- [Aim of the task]: In the records below, begin at the line that has "free and absorbs" and stop after the line that has "Definition HEAP_END : Z := 0x200000."; quote those lines verbatim and nothing more.

Saved data entries

★ ★ ★

(* ===== verification/KHeap.v ===== *)
(** * The kernel heap (src/kernel/drivers/mm/kheap.c)

    A singly linked list of 16-byte headers in the flat memory between the end
    of the kernel and [HEAP_END].  [kmalloc] takes the first free header that is
    large enough and writes a second header behind it; [kfree] marks a header
    free and absorbs the free headers that follow it on the list.  The loops
    walk a list in memory, which may be cyclic, so they take fuel; [None] is
    fuel exhaustion. *)
From S2P Require Import Prelude Memory.

Local Open Scope Z_scope.

(** ** Headers and state (src/include/alinix/xheap.h) *)

Definition HEAP_MAGIC : Z := 0xA0B0C0.
Definition HEAP_END : Z := 0x200000.
Definition sizeof_heap_header : Z := 16.

(** [struct heap_header] at address [h]: magic, size, is_free, next. *)
Definition h_magic (m : mem) (h : Z) : Z := load32 m h.
Definition h_size (m : mem) (h : Z) : Z := load32 m (h + 4).
Definition h_is_free (m : mem) (h : Z) : Z := load32 m (h + 8).
Definition h_next (m : mem) (h : Z) : Z := load32 m (h + 12).

Definition kh_set_magic (m : mem) (h v : Z) : mem := store32 m h v.
Definition kh_set_size (m : mem) (h v : Z) : mem := store32 m (h + 4) v.
Definition kh_set_is_free (m : mem) (h v : Z) : mem := store32 m (h + 8) v.
Definition kh_set_next (m : mem) (h v : Z) : mem := store32 m (h + 12) v.

Record heap_info := HeapInfo {
  hi_size : Z;
  hi_start : Z;
  hi_used : Z;
  first_header : Z
}.

Definition hi_with_used (hi : heap_info) (n : Z) : heap_info :=
  HeapInfo (hi_size hi) (hi_start hi) n (first_header hi).

(** ** Operations *)

(** [kernel_end] is the address of the variable of that name. *)
Definition kheap_init (kernel_end : Z) (m : mem) : mem * heap_info :=
  let size := u32 (HEAP_END - kernel_end) in
  let used := sizeof_heap_header in
  let h := kernel_end in
  let m := kh_set_magic m h HEAP_MAGIC in
  let m := kh_set_size m h (u32 (size - used)) in
  let m := kh_set_is_free m h 1 in
  let m := kh_set_next m h 0 in
  (m, HeapInfo size kernel_end used h).

(** [(head->size >= len) && (head->is_free == 1) && (head->magic == HEAP_MAGIC)] *)
Definition fits (m : mem) (h len : Z) : bool :=
  (len <=? h_size m h) && (h_is_free m h =? 1) && (h_magic m h =? HEAP_MAGIC).

(** [(heap_header_t * ) head + len + sizeof(heap_header_t)]: the pointer
    arithmetic is in units of headers. *)
Definition split_addr (h len : Z) : Z :=
  u32 (h + sizeof_heap_header * (len + sizeof_heap_header)).

(** The body of the loop on the header that fits. *)
Definition take_header (m : mem) (h len : Z) : mem :=
  let m := kh_set_is_free m h 0 in
  let h2 := split_addr h len in
  let m := kh_set_size m h2 (u32 (h_size m h - len - sizeof_heap_header)) in
  let m := kh_set_magic m h2 HEAP_MAGIC in
  let m := kh_set_is_free m h2 1 in
  let m := kh_set_next m h2 0 in
  let m := kh_set_next m h h2 in
  kh_set_size m h len.

Fixpoint kheap_first_free_loop (fuel : nat) (m : mem) (hi : heap_info) (head len : Z)
    : option (mem * heap_info * Z) :=
  match fuel with
  | O => None
  | S fuel =>
      if head =? 0 then Some (m, hi, 0)
      else if fits m head len then
        Some (take_header m head len,
              hi_with_used hi (u32 (hi_used hi + len + sizeof_heap_header)),
              u32 (head + sizeof_heap_header))
      else kheap_first_free_loop fuel m hi (h_next m head) len
  end.

Definition first_free (fuel : nat) (m : mem) (hi : heap_info) (len : Z)
    : option (mem * heap_info * Z) :=
  if hi_size hi <=? hi_used hi then Some (m, hi, 0)
  else kheap_first_free_loop fuel m hi (first_header hi) len.

Definition kmalloc (fuel : nat) (m : mem) (hi : heap_info) (len : Z) :=
  first_free fuel m hi len.

(** [while ((app != NULL) && (app->is_free == 1))] *)
Fixpoint kfree_loop (fuel : nat) (m : mem) (head app : Z) : option mem :=
  match fuel with
  | O => None
  | S fuel =>
      if negb (app =? 0) && (h_is_free m app =? 1) then
        let m := kh_set_size m head (u32 (h_size m head + h_size m app + sizeof_heap_header)) in
        let m := kh_set_next m head (h_next m app) in
        kfree_loop fuel m head (h_next m app)
      else Some m
  end.

Definition kfree (fuel : nat) (m : mem) (hi : heap_info) (ptr : Z)
    : option (mem * heap_info) :=
  let head := u32 (ptr - sizeof_heap_header) in
  if (h_is_free m head =? 0) && (h_magic m head =? HEAP_MAGIC) then
    let m := kh_set_is_free m head 1 in
    let hi := hi_with_used hi (u32 (hi_used hi - h_size m head)) in
    m ← kfree_loop fuel m head (h_next m head);
    Some (m, hi)
  else Some (m, hi).

Definition get_heap_size (hi : heap_info) : Z := s32 (hi_size hi).
Definition get_used_heap (hi : heap_info) : Z := s32 (hi_used hi).

(** ** Reading back header fields *)

Definition headers_apart (h h' : Z) : Prop := h + 16 <= h' \/ h' + 16 <= h.

Ltac header_unfold :=
  unfold h_magic, h_size, h_is_free, h_next, kh_set_magic, kh_set_size, kh_set_is_free, kh_set_next in *.

(** Normalises field reads over field writes of the same or a disjoint header. *)
Ltac header_simpl :=
  header_unfold;
  repeat first
    [ rewrite load32_store32_eq
    | rewrite load32_store32_ne by (unfold headers_apart in *; lia) ].

(** The other headers are not touched by writes to [h]. *)
Definition same_header (m m' : mem) (h : Z) : Prop :=
  h_magic m' h = h_magic m h /\ h_size m' h = h_size m h /\
  h_is_free m' h = h_is_free m h /\ h_next m' h = h_next m h.

Lemma load32_size_range m h : 0 <= h_size m h < 4294967296.
Proof. apply load32_range. Qed.

(** What [take_header] leaves behind when the second header does not overlap
    the first. *)
Lemma take_header_spec m h len :
  0 <= len < 4294967296 -> headers_apart h (split_addr h len) ->
  let m' := take_header m h len in
  let h2 := split_addr h len in
  h_magic m' h = h_magic m h /\ h_size m' h = len /\ h_is_free m' h = 0 /\
  h_next m' h = h2 /\
  h_magic m' h2 = HEAP_MAGIC /\ h_size m' h2 = u32 (h_size m h - len - 16) /\
  h_is_free m' h2 = 1 /\ h_next m' h2 = 0.
Proof.
  intros Hl Hd m' h2. subst m'. unfold take_header. fold h2 in Hd |- *.
  assert (0 <= h2 < 4294967296) by (apply u32_range).
  clearbody h2. split_and!; header_simpl; try done.
  - by apply u32_small.
  - by apply u32_small.
  - by rewrite u32_idem.
Qed.

Lemma fits_inv m x len : fits m x len = true -> len <= h_size m x /\ h_magic m x = HEAP_MAGIC.
Proof.
  unfold fits. rewrite !andb_true_iff. intros [[Hl _] Hm].
  split; [by apply Z.leb_le|by apply Z.eqb_eq].
Qed.

Lemma u32_wrap_below z : -4294967296 <= z < 0 -> u32 z = z + 4294967296.
Proof. intros. unfold u32. symmetry. apply (Z.mod_unique _ _ (-1)); lia. Qed.

Lemma take_header_other m h len a :
  headers_apart h a -> headers_apart (split_addr h len) a -> same_header m (take_header m h len) a.
Proof.
  intros H1 H2. unfold take_header. set (h2 := split_addr h len) in *. clearbody h2.
  unfold same_header. split_and!; header_simpl; done.
Qed.

(** ** The list of headers *)

(** [chain m h hs]: following [next] from [h] visits exactly the headers [hs]
    and ends in [NULL]. *)
Fixpoint chain (m : mem) (h : Z) (hs : list Z) : Prop :=
  match hs with
  | [] => h = 0
  | x :: hs => h = x /\ x <> 0 /\ chain m (h_next m x) hs
  end.

Lemma kheap_first_free_spec fuel m hi head len hs :
  chain m head hs -> (length hs < fuel)%nat ->
  (Forall (fun x => fits m x len = false) hs /\
     kheap_first_free_loop fuel m hi head len = Some (m, hi, 0)) \/
  (exists pre x post, hs = pre ++ x :: post /\
     Forall (fun y => fits m y len = false) pre /\ fits m x len = true /\
     kheap_first_free_loop fuel m hi head len =
       Some (take_header m x len, hi_with_used hi (u32 (hi_used hi + len + 16)),
             u32 (x + 16))).
Proof.
  revert head hs. induction fuel as [|fuel IH]; intros head hs Hc Hf; [lia|].
  cbn [kheap_first_free_loop]. destruct hs as [|x hs]; cbn [chain length] in *.
  { left. subst head. done. }
  destruct Hc as (-> & Hx & Hc). destruct (Z.eqb_spec x 0); [done|].
  destruct (fits m x len) eqn:Efit.
  { right. exists [], x, hs. done. }
  destruct (IH _ _ Hc ltac:(lia)) as [[Hall ->]|(pre & y & post & -> & Hpre & Hy & ->)].
  - left. split; [by constructor|done].
  - right. exists (x :: pre), y, post. split_and!; try done. by constructor.
Qed.

(** The free headers that [kfree] absorbs: the maximal run of free headers at
    the front of the list, and the header it stops at. *)
Definition free_run (m : mem) (hs : list Z) (stop : Z) : Prop :=
  Forall (fun x => h_is_free m x = 1) hs /\ (stop = 0 \/ h_is_free m stop <> 1).

Definition run_size (m : mem) (hs : list Z) : Z :=
  foldr (fun x acc => h_size m x + 16 + acc) 0 hs.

★ ★ ★

- [Written solution]:
    free and absorbs the free headers that follow it on the list.  The loops
    walk a list in memory, which may be cyclic, so they take fuel; [None] is
    fuel exhaustion. *)
From S2P Require Import Prelude Memory.

Local Open Scope Z_scope.

(** ** Headers and state (src/include/alinix/xheap.h) *)

Definition HEAP_MAGIC : Z := 0xA0B0C0.
Definition HEAP_END : Z := 0x200000.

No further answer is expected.